(Items listed in a dataset)
****

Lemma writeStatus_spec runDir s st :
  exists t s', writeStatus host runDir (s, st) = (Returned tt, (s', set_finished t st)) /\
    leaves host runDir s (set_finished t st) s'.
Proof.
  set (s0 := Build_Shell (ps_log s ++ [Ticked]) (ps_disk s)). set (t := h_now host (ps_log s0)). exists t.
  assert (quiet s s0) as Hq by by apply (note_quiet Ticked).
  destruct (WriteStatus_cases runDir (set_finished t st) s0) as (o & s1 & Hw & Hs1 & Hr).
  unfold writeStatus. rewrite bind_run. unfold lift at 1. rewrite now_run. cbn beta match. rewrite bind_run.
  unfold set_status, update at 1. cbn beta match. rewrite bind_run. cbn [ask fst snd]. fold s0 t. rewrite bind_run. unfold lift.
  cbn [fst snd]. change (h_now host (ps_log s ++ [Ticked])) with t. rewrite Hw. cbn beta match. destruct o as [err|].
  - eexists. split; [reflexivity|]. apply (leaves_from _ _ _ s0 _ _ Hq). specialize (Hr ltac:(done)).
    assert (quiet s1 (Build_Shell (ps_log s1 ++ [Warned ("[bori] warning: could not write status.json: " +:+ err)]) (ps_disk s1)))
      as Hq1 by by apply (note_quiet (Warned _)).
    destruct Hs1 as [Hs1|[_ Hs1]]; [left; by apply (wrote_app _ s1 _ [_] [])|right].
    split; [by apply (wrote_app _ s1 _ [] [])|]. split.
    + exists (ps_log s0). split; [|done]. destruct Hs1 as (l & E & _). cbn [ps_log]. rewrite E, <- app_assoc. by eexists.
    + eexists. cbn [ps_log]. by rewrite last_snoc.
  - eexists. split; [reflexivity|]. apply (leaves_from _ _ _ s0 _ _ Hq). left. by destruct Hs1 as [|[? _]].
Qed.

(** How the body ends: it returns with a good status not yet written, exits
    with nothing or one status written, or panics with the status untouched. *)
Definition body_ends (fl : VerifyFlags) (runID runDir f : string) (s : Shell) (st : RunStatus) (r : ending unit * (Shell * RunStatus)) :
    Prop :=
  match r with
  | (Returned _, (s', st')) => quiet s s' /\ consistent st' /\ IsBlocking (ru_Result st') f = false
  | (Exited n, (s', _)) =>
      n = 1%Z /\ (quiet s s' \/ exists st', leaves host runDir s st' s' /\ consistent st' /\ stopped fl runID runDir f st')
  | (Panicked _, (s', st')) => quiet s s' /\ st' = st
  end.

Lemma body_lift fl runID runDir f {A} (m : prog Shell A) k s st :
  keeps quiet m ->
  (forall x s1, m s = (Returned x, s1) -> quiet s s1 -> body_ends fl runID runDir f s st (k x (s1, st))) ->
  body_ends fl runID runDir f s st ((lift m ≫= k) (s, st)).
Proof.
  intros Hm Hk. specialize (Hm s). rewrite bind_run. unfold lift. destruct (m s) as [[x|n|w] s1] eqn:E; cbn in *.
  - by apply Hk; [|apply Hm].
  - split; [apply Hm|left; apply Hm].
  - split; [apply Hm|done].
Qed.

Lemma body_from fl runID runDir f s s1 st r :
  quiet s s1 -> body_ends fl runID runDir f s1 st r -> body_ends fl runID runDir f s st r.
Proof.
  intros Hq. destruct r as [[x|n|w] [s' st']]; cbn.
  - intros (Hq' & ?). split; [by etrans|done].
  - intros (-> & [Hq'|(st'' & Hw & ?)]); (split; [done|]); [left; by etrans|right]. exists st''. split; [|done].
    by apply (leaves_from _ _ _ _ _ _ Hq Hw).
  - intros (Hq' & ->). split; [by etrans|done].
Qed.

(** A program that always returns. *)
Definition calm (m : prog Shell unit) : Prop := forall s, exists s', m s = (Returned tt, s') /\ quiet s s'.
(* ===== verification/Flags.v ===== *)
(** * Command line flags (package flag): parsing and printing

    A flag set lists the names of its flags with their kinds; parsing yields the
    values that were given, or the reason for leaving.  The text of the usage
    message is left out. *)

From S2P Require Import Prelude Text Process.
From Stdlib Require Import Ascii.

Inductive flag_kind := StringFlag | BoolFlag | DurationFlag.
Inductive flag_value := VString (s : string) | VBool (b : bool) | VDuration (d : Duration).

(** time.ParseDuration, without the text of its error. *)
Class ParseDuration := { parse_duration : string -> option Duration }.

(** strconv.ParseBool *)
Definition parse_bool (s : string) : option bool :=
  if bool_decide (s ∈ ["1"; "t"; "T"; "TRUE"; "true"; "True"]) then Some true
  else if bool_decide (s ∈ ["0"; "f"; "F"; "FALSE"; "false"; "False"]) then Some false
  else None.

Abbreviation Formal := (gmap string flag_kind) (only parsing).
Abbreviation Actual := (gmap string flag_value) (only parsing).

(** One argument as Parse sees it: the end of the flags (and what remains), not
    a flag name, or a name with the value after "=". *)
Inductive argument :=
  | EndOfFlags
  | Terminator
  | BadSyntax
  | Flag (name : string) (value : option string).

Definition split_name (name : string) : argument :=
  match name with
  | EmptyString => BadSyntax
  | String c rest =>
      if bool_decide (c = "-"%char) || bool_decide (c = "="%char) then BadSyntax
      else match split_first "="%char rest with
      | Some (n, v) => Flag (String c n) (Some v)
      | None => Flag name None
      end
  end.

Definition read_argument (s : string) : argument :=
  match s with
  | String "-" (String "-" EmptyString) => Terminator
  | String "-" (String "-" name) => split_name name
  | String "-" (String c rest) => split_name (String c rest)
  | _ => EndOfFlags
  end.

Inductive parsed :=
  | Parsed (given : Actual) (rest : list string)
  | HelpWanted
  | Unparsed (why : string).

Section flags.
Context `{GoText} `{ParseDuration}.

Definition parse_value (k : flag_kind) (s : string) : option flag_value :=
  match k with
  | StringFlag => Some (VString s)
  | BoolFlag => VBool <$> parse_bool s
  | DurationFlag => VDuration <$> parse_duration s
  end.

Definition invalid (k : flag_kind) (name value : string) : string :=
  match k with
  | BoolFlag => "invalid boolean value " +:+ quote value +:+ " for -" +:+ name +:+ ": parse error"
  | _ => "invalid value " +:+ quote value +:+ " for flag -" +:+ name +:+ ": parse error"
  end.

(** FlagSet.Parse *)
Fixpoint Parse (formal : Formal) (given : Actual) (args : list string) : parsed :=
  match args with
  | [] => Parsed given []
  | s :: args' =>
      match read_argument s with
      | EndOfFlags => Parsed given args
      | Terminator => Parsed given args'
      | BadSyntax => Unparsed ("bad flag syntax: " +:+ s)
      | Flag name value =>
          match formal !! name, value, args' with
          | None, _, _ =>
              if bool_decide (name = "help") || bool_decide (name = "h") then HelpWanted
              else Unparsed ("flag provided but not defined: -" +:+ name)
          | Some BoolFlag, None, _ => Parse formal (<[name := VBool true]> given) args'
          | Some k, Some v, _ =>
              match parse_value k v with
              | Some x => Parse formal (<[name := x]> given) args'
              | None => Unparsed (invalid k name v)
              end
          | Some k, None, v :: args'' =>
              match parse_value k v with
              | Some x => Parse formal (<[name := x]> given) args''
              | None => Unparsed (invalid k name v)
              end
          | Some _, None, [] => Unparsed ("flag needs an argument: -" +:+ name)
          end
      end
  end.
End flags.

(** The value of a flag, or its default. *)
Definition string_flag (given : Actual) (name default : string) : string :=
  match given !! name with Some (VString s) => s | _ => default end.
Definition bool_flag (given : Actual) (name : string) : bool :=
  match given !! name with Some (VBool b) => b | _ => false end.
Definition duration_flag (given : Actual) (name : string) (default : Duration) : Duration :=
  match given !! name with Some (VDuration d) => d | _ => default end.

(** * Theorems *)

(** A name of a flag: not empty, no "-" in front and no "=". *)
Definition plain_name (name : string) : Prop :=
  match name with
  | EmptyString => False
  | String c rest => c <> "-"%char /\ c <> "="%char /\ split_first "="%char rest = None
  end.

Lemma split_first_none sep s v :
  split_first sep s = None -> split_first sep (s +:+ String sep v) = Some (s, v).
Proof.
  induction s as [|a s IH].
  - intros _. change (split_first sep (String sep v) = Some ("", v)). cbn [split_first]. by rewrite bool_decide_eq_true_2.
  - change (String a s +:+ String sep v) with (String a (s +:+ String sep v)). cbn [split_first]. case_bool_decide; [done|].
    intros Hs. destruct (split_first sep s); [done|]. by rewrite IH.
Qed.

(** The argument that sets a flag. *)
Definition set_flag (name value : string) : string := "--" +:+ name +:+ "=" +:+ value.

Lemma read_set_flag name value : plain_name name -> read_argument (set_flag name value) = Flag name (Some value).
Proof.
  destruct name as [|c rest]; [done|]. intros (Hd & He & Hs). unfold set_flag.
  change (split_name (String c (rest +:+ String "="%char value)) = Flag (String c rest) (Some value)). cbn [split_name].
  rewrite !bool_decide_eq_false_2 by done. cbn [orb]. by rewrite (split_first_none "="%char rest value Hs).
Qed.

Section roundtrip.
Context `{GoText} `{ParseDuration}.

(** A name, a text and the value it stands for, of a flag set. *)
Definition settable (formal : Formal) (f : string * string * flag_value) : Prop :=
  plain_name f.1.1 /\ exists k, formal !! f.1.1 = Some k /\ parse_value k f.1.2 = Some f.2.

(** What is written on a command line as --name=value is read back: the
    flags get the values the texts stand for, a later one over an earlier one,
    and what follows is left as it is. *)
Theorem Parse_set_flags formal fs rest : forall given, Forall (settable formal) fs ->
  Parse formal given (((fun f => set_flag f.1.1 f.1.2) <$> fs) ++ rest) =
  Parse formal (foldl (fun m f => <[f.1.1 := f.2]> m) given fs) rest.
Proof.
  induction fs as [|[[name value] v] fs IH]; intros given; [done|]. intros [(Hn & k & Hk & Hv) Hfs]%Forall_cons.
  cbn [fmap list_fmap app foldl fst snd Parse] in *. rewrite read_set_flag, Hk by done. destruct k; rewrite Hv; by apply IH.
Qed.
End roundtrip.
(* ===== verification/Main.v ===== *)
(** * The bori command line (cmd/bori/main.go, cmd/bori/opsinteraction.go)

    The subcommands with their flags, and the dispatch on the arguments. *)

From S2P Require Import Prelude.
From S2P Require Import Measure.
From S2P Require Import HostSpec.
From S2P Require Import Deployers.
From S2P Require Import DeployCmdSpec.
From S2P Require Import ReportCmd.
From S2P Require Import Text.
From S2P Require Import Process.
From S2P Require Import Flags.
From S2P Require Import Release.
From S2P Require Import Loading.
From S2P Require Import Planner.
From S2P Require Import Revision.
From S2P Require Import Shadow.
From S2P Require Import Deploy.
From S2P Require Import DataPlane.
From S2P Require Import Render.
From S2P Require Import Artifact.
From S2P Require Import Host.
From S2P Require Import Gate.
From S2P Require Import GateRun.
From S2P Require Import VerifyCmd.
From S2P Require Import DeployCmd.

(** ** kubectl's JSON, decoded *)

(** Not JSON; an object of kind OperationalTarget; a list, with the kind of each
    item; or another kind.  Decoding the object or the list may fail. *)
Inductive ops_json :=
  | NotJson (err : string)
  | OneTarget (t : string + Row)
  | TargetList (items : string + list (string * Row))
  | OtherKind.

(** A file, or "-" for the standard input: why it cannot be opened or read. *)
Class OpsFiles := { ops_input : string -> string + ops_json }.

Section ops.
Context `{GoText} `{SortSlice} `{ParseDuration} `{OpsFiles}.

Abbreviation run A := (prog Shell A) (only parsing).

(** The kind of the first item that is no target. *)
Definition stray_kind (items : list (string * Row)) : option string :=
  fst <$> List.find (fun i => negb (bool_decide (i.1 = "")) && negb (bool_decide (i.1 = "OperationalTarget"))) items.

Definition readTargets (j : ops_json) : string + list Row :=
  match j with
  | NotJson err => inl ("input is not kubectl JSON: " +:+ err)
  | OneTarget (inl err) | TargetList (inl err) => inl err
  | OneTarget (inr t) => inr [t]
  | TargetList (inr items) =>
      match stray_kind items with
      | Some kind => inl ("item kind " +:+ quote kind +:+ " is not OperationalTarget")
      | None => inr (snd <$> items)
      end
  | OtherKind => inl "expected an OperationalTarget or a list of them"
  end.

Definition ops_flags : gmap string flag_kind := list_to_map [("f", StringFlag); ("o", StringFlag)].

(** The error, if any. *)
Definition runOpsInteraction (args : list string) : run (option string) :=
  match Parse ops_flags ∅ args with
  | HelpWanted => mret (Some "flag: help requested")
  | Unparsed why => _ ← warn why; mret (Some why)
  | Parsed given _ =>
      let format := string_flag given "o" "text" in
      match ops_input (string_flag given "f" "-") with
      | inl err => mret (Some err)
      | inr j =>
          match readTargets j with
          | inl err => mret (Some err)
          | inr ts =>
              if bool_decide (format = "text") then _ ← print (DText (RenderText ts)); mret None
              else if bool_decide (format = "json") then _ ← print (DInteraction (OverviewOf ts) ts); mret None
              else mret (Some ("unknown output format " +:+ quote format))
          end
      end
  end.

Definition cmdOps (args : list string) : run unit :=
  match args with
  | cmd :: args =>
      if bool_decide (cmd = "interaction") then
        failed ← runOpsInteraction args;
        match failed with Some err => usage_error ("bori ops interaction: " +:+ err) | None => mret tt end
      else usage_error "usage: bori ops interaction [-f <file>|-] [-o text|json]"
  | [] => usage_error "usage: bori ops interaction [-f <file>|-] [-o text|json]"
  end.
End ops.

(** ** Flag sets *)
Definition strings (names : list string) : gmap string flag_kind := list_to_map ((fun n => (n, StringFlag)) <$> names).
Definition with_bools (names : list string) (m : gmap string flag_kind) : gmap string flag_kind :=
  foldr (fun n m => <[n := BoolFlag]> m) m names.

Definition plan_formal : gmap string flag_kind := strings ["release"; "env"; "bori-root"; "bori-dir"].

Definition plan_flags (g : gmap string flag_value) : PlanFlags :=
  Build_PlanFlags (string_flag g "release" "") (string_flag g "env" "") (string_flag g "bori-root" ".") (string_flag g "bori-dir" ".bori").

****

(TASK):
What is needed is each line of the entries that contains the word "VDuration".

(RESULT OF THIS EXERCISE):
Inductive flag_value := VString (s : string) | VBool (b : bool) | VDuration (d : Duration).
  | DurationFlag => VDuration <$> parse_duration s
  match given !! name with Some (VDuration d) => d | _ => default end.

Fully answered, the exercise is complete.